Sabine, 57 ans, aide-soignante depuis plus de trente ans, nous consulte en l’absence de son médecin traitant. Elle demande à être hospitalisée du fait d’une anémie récidivante (hémoglobine [Hb] à 8,1 g/100 mL ; volume globulaire moyen [VGM] à 73 µm3 ; concentration corpusculaire moyenne en hémoglobine [CCMH] à 28 % ; réticulocytes à 19 000/mm3). Différentes explorations ont été réalisées par le passé mais n’ont pas permis d’en trouver la cause. La patiente est régulièrement transfusée.
L’examen met en évidence des scarifications au niveau de l’avant-bras droit (figure), attribuées à « des erreurs de jeunesse » ; la patiente refuse de découvrir son avant-bras gauche.
À l’issue de l’hospitalisation pour transfusion, Sabine consulte de nouveau à plusieurs reprises. D’abord très introvertie, elle se confie peu à peu sur son métier harassant, le manque de considération de ses collègues, et, surtout, elle explique pour la première fois avoir été victime d’inceste. En confiance, elle se laisse examiner et montre des stigmates de scarifications récentes sur son avant-bras gauche.
Le diagnostic de Lasthénie de Ferjol (anémie par déplétion volontaire) est posé.

Le syndrome de Lasthénie de Ferjol, décrit en 1967 par Jean Bernard, touche le plus souvent des patientes jeunes travaillant dans le domaine de la santé, avec parfois un vécu douloureux (conflits ou rejets familiaux ou professionnels, moqueries, violences sexuelles, etc.). L’asthénie est le symptôme le plus fréquemment observé.1,2 C’est aussi le principal motif de consultation, qui conduit à réaliser des examens biologiques mettant en évidence une anémie microcytaire hypochrome non régénérative.1-3 Les manifestations cliniques observées sont rarement proportionnelles à l’importance de l’anémie, qui peut être bien tolérée quoique majeure.

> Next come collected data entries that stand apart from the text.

(** [enum port_state] *)
Inductive port_state :=
  | PS_INITIALIZING
  | PS_FAULTY
  | PS_DISABLED
  | PS_LISTENING
  | PS_PRE_MASTER
  | PS_MASTER
  | PS_PASSIVE
  | PS_UNCALIBRATED
  | PS_SLAVE
  | PS_GRAND_MASTER.

(** [enum fsm_event] *)
Inductive fsm_event :=
  | EV_NONE
  | EV_POWERUP
  | EV_INITIALIZE
  | EV_DESIGNATED_ENABLED
  | EV_DESIGNATED_DISABLED
  | EV_FAULT_CLEARED
  | EV_FAULT_DETECTED
  | EV_STATE_DECISION_EVENT
  | EV_QUALIFICATION_TIMEOUT_EXPIRES
  | EV_ANNOUNCE_RECEIPT_TIMEOUT_EXPIRES
  | EV_SYNCHRONIZATION_FAULT
  | EV_MASTER_CLOCK_SELECTED
  | EV_INIT_COMPLETE
  | EV_RS_MASTER
  | EV_RS_GRAND_MASTER
  | EV_RS_SLAVE
  | EV_RS_PASSIVE.

#[export] Instance port_state_eq_dec : EqDecision port_state.
Proof. solve_decision. Defined.
#[export] Instance fsm_event_eq_dec : EqDecision fsm_event.
Proof. solve_decision. Defined.

Definition state_machine := port_state -> fsm_event -> bool -> port_state.
(** Pruning keeps of the two newest messages those up to the last current
    one, and puts the others. *)
Lemma fc_prune_eq now fc :
  fc_wf fc ->
  exists put, messages fc = keep_current now (take 2 (messages fc)) ++ put /\
    fc_prune now fc = Ret (reverse put, with_messages fc (keep_current now (take 2 (messages fc)))).
Proof.
  intros Hfc. pose proof (fc_max fc Hfc) as Hl. unfold fc_prune.
  assert (prune_excess (S (length (messages fc))) fc =
    Ret (reverse (drop 2 (messages fc)), with_messages fc (take 2 (messages fc)))) as ->.
  { rewrite (fc_eta fc Hfc) at 2. apply prune_excess_eq; [lia|done]. }
  cbn [mbind res_bind]. cbn [with_messages messages].
  fold (with_messages fc (take 2 (messages fc))).
  destruct (prune_old_eq (S (length (take 2 (messages fc)))) now fc (take 2 (messages fc)))
    as (old & E & ->); [lia|rewrite length_take; lia|].
  exists (old ++ drop 2 (messages fc)). rewrite app_assoc, <- E, take_drop. split; [done|].
  cbn [mbind res_bind]. by rewrite reverse_app.
Qed.

(** ** Receiving an announcement *)
Lemma msg_source_equal_spec m fc :
  pid_wf (sourcePortIdentity m) -> pid_wf (sender (fc_dataset fc)) ->
  msg_source_equal m (Some fc) = true <-> sourcePortIdentity m = sender (fc_dataset fc).
Proof.
  intros Hm Hfc. unfold msg_source_equal. rewrite Z.eqb_eq. split.
  - intros E. symmetry in E. apply pid_bytes_inj; [done..|].
    destruct (decide (pid_bytes (sourcePortIdentity m) = pid_bytes (sender (fc_dataset fc))));
      [done|]. by apply memcmp_nonzero in E.
  - intros ->. unfold memcmp. by rewrite lexcmp_refl.
Qed.

(** What [add_foreign_master] does to the record of the sender, the result
    telling whether the record qualifies now or the contents changed. *)
Definition received (now : Z) (m : announce) (fc : foreign_clock) : foreign_clock * bool :=
  let kept := keep_current now (take 2 (messages fc)) in
  (with_messages fc (m :: kept),
   match kept with
   | [] => false
   | m2 :: rest => (if rest then true else false) || negb (announce_compare m m2 =? 0)
   end).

L’origine de ce comportement est à mettre en relation avec le vécu du patient.1 Il est important pour le clinicien d’évaluer son profil :
– personnalité exempte de toute pathologie psychiatrique associée, qui incite d’autant plus à rechercher une problématique personnelle associée ;
– préexistance de troubles à symptomatologie somatique ;
– personnalité borderline ou psychotique.
La prise en charge est souvent complexe, du fait d’un nomadisme médical ou d’une demande de reconnaissance de la patho­mimie par des médecins « compréhensifs ».1,2 Il est essentiel de nouer une relation de confiance, sans culpabiliser ni moraliser. En l’occurrence, l’écoute a permis à la patiente de se confier et de recevoir une prise en charge adaptée.

Références

1. Farcy L, Fillet G, Couvreur V, et al. L’anémie par spoliation sanguine volontaire : le syndrome de Lasthénie de Ferjol. Revue médicale de Liège 2005;60(9): 719-23.

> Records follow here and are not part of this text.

(* ===== verification/PtpPort.v ===== *)
(** * The ports of a clock (linuxptp-3.1)

    port.c: what a port does when its state machine changes state, when an
    announce message arrives and when its announce timer expires. *)

From S2P Require Import Prelude PtpFsm PtpBmc PtpForeign.

(** ** Outcomes of input and output

    Calls that open timers, sockets or a PHC device may fail.  An oracle [io]
    lists the outcomes of these calls in order; all later ones succeed. *)
Definition next_io (io : list bool) : bool * list bool :=
  match io with [] => (true, []) | ok :: io => (ok, io) end.

(** ** Timers *)
Definition set_tmo (t : timer) (p : port) : port :=
  set_timers (t :: filter (fun t' => t' <> t) (fda_timers p)) p.
Definition port_clr_tmo (t : timer) (p : port) : port :=
  set_timers (filter (fun t' => t' <> t) (fda_timers p)) p.

Definition port_set_announce_tmo (p : port) : port := set_tmo FD_ANNOUNCE_TIMER p.
Definition port_set_delay_tmo (p : port) : port :=
  if inhibit_delay_req p then p else set_tmo FD_DELAY_TIMER p.
Definition port_set_qualification_tmo (p : port) : port := set_tmo FD_QUALIFICATION_TIMER p.
Definition port_set_sync_rx_tmo (p : port) : port := set_tmo FD_SYNC_RX_TIMER p.
Definition port_set_sync_tx_tmo (p : port) : port := set_tmo FD_SYNC_TX_TIMER p.

(** ** Messages under way *)
Definition flush_last_sync (p : port) : port :=
  match last_syncfup p with
  | Some m => put_others [m] (set_last_syncfup None p)
  | None => p
  end.

Definition flush_delay_req (p : port) : port :=
  put_others (pending_id <$> delay_req p) (set_delay_req [] p).

Definition flush_peer_delay (p : port) : port :=
  let pd := peer_delay p in
  put_others (option_list (peer_delay_req pd) ++ option_list (peer_delay_resp pd) ++
              option_list (peer_delay_fup pd))
    (set_peer_delay (PeerDelay None None None) p).

Definition delay_req_current (m : pending) (now : Z) : bool :=
  now - pending_ts m <? 5 * NSEC2SEC.

(** The oldest request is the last of the list. *)
Fixpoint prune_requests (rev_reqs : list pending) (now : Z) : list pending * list Z :=
  match rev_reqs with
  | [] => ([], [])
  | m :: ms =>
      if delay_req_current m now then (m :: ms, [])
      else let '(rest, put) := prune_requests ms now in (rest, pending_id m :: put)
  end.
Definition delay_req_prune (now : Z) (p : port) : port :=
  let '(rest, put) := prune_requests (reverse (delay_req p)) now in
  put_others put (set_delay_req (reverse rest) p).

(** ** Enabling and disabling *)
Definition port_is_enabled (p : port) : bool :=
  match p_state p with PS_INITIALIZING | PS_FAULTY | PS_DISABLED => false | _ => true end.

Definition FRI_ASAP : Z := -128.

Definition clear_fault_asap (faint : fault_interval) : bool :=
  match flt_type faint with
  | FTMO_LINEAR_SECONDS => flt_val faint =? 0
  | FTMO_LOG2_SECONDS => flt_val faint =? FRI_ASAP
  | FTMO_CNT => false
  end.

Definition port_disable (p : port) : res port :=
  p ← drop_foreign_masters (flush_peer_delay (flush_delay_req (flush_last_sync p)));
  Ret (set_timers [] p).

(** [ok] tells whether the timers and the transport could be opened. *)
Definition port_initialize (ok : bool) (p : port) : port :=
  let p := set_last_fault FT_UNSPECIFIED p in
  if ok then
    let p := port_set_announce_tmo (set_timers [] p) in
    match p_bmca p with BMCA_NOOP => port_set_delay_tmo p | BMCA_PTP => p end
  else set_timers [] p.

(** ** Changing state *)
Definition port_state_update (p : port) (event : fsm_event) (mdiff : bool) (io : list bool)
    : res (port * list bool * bool) :=
  let next := machine p (p_state p) event mdiff in
  let next :=
    if decide (next = PS_FAULTY) then
      if clear_fault_asap (flt_interval_pertype p (last_fault_type p))
      then machine p next EV_FAULT_CLEARED false else next
    else next in
  '(p, io, next) ←
    (if decide (next = PS_INITIALIZING) then
       p ← (if port_is_enabled p then port_disable p else Ret p);
       let '(ok, io) := next_io io in
       let p := port_initialize ok p in
       let event := if ok then EV_INIT_COMPLETE else EV_FAULT_DETECTED in
       Ret (p, io, machine p next event false)
     else Ret (p, io, next));
  if decide (next = p_state p) then Ret (p, io, false)
  else Ret (set_state next p, io, true).

Definition clear_timers (ts : list timer) (p : port) : port :=
  foldl (fun p t => port_clr_tmo t p) p ts.

Definition port_e2e_transition (p : port) (next : port_state) : res port :=
  let p := clear_timers [FD_ANNOUNCE_TIMER; FD_SYNC_RX_TIMER; FD_DELAY_TIMER;
                         FD_QUALIFICATION_TIMER; FD_MANNO_TIMER; FD_SYNC_TX_TIMER] p in
  match next with
  | PS_INITIALIZING => Ret p
  | PS_FAULTY | PS_DISABLED => port_disable p
  | PS_LISTENING => Ret (port_set_announce_tmo p)
  | PS_PRE_MASTER => Ret (port_set_qualification_tmo p)
  | PS_MASTER | PS_GRAND_MASTER =>
      Ret (port_set_sync_tx_tmo (if inhibit_announce p then p else set_tmo FD_MANNO_TIMER p))
  | PS_PASSIVE => Ret (port_set_announce_tmo p)
  | PS_UNCALIBRATED =>
      Ret (port_set_delay_tmo (port_set_announce_tmo (flush_delay_req (flush_last_sync p))))
  | PS_SLAVE => Ret (port_set_delay_tmo (port_set_announce_tmo p))
  end.

Definition port_p2p_transition (p : port) (next : port_state) : res port :=
  let p := clear_timers [FD_ANNOUNCE_TIMER; FD_SYNC_RX_TIMER;
                         FD_QUALIFICATION_TIMER; FD_MANNO_TIMER; FD_SYNC_TX_TIMER] p in
  match next with
  | PS_INITIALIZING => Ret p
  | PS_FAULTY | PS_DISABLED => port_disable p
  | PS_LISTENING => Ret (port_set_delay_tmo (port_set_announce_tmo p))
  | PS_PRE_MASTER => Ret (port_set_qualification_tmo p)
  | PS_MASTER | PS_GRAND_MASTER =>
      Ret (port_set_sync_tx_tmo (if inhibit_announce p then p else set_tmo FD_MANNO_TIMER p))
  | PS_PASSIVE => Ret (port_set_announce_tmo p)
  | PS_UNCALIBRATED => Ret (port_set_announce_tmo (flush_peer_delay (flush_last_sync p)))
  | PS_SLAVE => Ret (port_set_announce_tmo p)
  end.

(** A failed switch of the PHC dispatches a fault in turn. *)
Fixpoint bc_dispatch_loop (fuel : nat) (p : port) (event : fsm_event) (mdiff : bool)
    (io : list bool) : res (port * list bool) :=
  match fuel with
  | O => NoFuel
  | S fuel' =>
      '(p, io, changed) ← port_state_update p event mdiff io;
      if changed : bool then
        p ← match delayMechanism p with
            | DM_P2P => port_p2p_transition p (p_state p)
            | _ => port_e2e_transition p (p_state p)
            end;
        if jbod p && bool_decide (p_state p = PS_UNCALIBRATED) then
          let '(ok, io) := next_io io in
          if ok : bool then Ret (p, io)
          else bc_dispatch_loop fuel' (set_last_fault FT_SWITCH_PHC p) EV_FAULT_DETECTED false io
        else Ret (p, io)
      else Ret (p, io)
  end.
Definition bc_dispatch (p : port) (event : fsm_event) (mdiff : bool) (io : list bool)
    : res (port * list bool) := bc_dispatch_loop 2 p event mdiff io.

(** ** Announce messages *)

(** What an announcement of the current master changes in the clock *)
Record timePropertiesDS := TimeProperties {
  tds_currentUtcOffset : Z;
  tds_flags : Z;
  tds_timeSource : Z
}.
Record parent_update := ParentUpdate {
  up_time_properties : option timePropertiesDS;
  up_path : option (list (list Z))
}.
Definition no_update : parent_update := ParentUpdate None None.

(** Writes through the pointer [p->best] *)
Definition update_foreign (s : PortIdentity) (fc : foreign_clock) (p : port) : port :=
  set_foreign_masters
    ((fun x => if decide (sender (fc_dataset x) = s) then fc else x) <$> foreign_masters p) p.

(** The record [p->best] points to, if it is not null; a record that is gone
    makes it a fault. *)
Definition best_record (p : port) : res (option foreign_clock) :=
  match p_best p with
  | None => Ret None
  | Some s =>
      match find_foreign s (foreign_masters p) with
      | Some fc => Ret (Some fc)
      | None => Fault
      end
  end.

(** The result tells whether the state has to be decided anew. *)
Definition update_current_master (now : Z) (alloc : bool) (p : port) (m : announce)
    : res (port * parent_update * bool) :=
  fc ← best_record p;
  if negb (msg_source_equal m fc) then
    '(p, changed) ← add_foreign_master now alloc p m;
    Ret (p, no_update, changed)
  else
    let tds :=
      if decide (p_state p = PS_PASSIVE) then None
      else Some (TimeProperties (currentUtcOffset m) (flagField1 m) (timeSource m)) in
    let path := if path_trace_enabled p then Some (path_trace m) else None in
    let p := port_set_announce_tmo p in
    match fc with
    | None => Fault
    | Some fc =>
        '(ms, fc) ← fc_prune now fc;
        let '(fc, diff) := push_message m fc in
        Ret (put_messages ms (update_foreign (sender (fc_dataset fc)) fc p),
             ParentUpdate tds path, negb (diff =? 0))
    end.

Definition process_announce (max_steps_removed now : Z) (alloc : bool) (p : port) (m : announce)
    : res (port * parent_update * bool) :=
  if max_steps_removed <=? announce_stepsRemoved m then Ret (p, no_update, false)
  else
    match p_state p with
    | PS_INITIALIZING | PS_FAULTY | PS_DISABLED => Ret (p, no_update, false)
    | PS_LISTENING | PS_PRE_MASTER | PS_MASTER | PS_GRAND_MASTER =>
        '(p, changed) ← add_foreign_master now alloc p m;
        Ret (p, no_update, changed)
    | PS_PASSIVE | PS_UNCALIBRATED | PS_SLAVE => update_current_master now alloc p m
    end.

(** ** Events of a port *)
Definition port_renew_transport (p : port) (io : list bool) : bool * list bool :=
  if port_is_enabled p then next_io io else (true, io).

(** [if (p->best) fc_clear(p->best)] *)
Definition clear_best (p : port) : res port :=
  best ← best_record p;
  match best with
  | None => Ret p
  | Some fc =>
      '(ms, fc) ← fc_clear fc;
      Ret (put_messages ms (update_foreign (sender (fc_dataset fc)) fc p))
  end.

(** The announce or the sync receipt timer expires. *)
Definition receipt_timeout (slave_only : bool) (now : Z) (p : port) (io : list bool)
    : res (port * list bool * fsm_event) :=
  p ← clear_best p;
  let p := match p_bmca p with BMCA_NOOP => port_clr_tmo FD_SYNC_RX_TIMER p | BMCA_PTP => p end in
  let p := if inhibit_announce p then port_clr_tmo FD_ANNOUNCE_TIMER p
           else port_set_announce_tmo p in
  let p := delay_req_prune now p in
  let e2e := match delayMechanism p with DM_P2P => false | _ => true end in
  let '(ok, io) := if slave_only && e2e then port_renew_transport p io else (true, io) in
  if negb ok then Ret (p, io, EV_FAULT_DETECTED)
  else if inhibit_announce p then Ret (p, io, EV_NONE)
  else Ret (p, io, EV_ANNOUNCE_RECEIPT_TIMEOUT_EXPIRES).

Inductive servo_state := SERVO_UNLOCKED | SERVO_JUMP | SERVO_LOCKED | SERVO_LOCKED_STABLE.

(** A synchronization with the master, [state] the servo's verdict *)
Definition port_synchronize (state : servo_state) (p : port) (io : list bool)
    : res (port * list bool) :=
  let p := port_set_sync_rx_tmo p in
  match state with
  | SERVO_UNLOCKED => bc_dispatch p EV_SYNCHRONIZATION_FAULT false io
  | SERVO_JUMP =>
      '(p, io) ← bc_dispatch p EV_SYNCHRONIZATION_FAULT false io;
      let p := flush_delay_req p in
      let pd := peer_delay p in
      Ret (put_others (option_list (peer_delay_req pd))
             (set_peer_delay (PeerDelay None (peer_delay_resp pd) (peer_delay_fup pd)) p), io)
  | SERVO_LOCKED => bc_dispatch p EV_MASTER_CLOCK_SELECTED false io
  | SERVO_LOCKED_STABLE => Ret (p, io)
  end.

(** What [poll] may report for a port *)
Inductive port_input :=
  | InReceiptTimeout (now : Z)
  | InQualification
  | InAnnounce (now : Z) (alloc : bool) (m : announce)
  | InSync (state : servo_state)
  | InOther (event : fsm_event).

(** Of the other descriptors and messages only the outcome matters. *)
Definition other_event (e : fsm_event) : fsm_event :=
  match e with
  | EV_FAULT_DETECTED | EV_FAULT_CLEARED | EV_STATE_DECISION_EVENT => e
  | _ => EV_NONE
  end.

Definition bc_event (slave_only : bool) (max_steps_removed : Z) (p : port) (i : port_input)
    (io : list bool) : res (port * list bool * parent_update * fsm_event) :=
  match i with
  | InReceiptTimeout now =>
      '(p, io, event) ← receipt_timeout slave_only now p io;
      Ret (p, io, no_update, event)
  | InQualification => Ret (p, io, no_update, EV_QUALIFICATION_TIMEOUT_EXPIRES)
  | InAnnounce now alloc m =>
      '(p, up, decide) ← process_announce max_steps_removed now alloc p m;
      Ret (p, io, up, if decide : bool then EV_STATE_DECISION_EVENT else EV_NONE)
  | InSync state =>
      '(p, io) ← port_synchronize state p io;
      Ret (p, io, no_update, EV_NONE)
  | InOther event => Ret (p, io, no_update, other_event event)
  end.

2. Olry R, Haines DE. Lasthénie de Ferjol’s syndrome: a tribute paid by Jean Bernard to Jules Amédée Barbey D’Aurevilly. J Hist Neurosci 2002;11(2):181-2.
3. Bernard J, Najean Y, Alby N, et al. Les anémies hypochromes dues à des hémorragies volontairement provoquées. Syndrome de Lasthénie de Ferjol. Presse Med 1967;14:2087-90.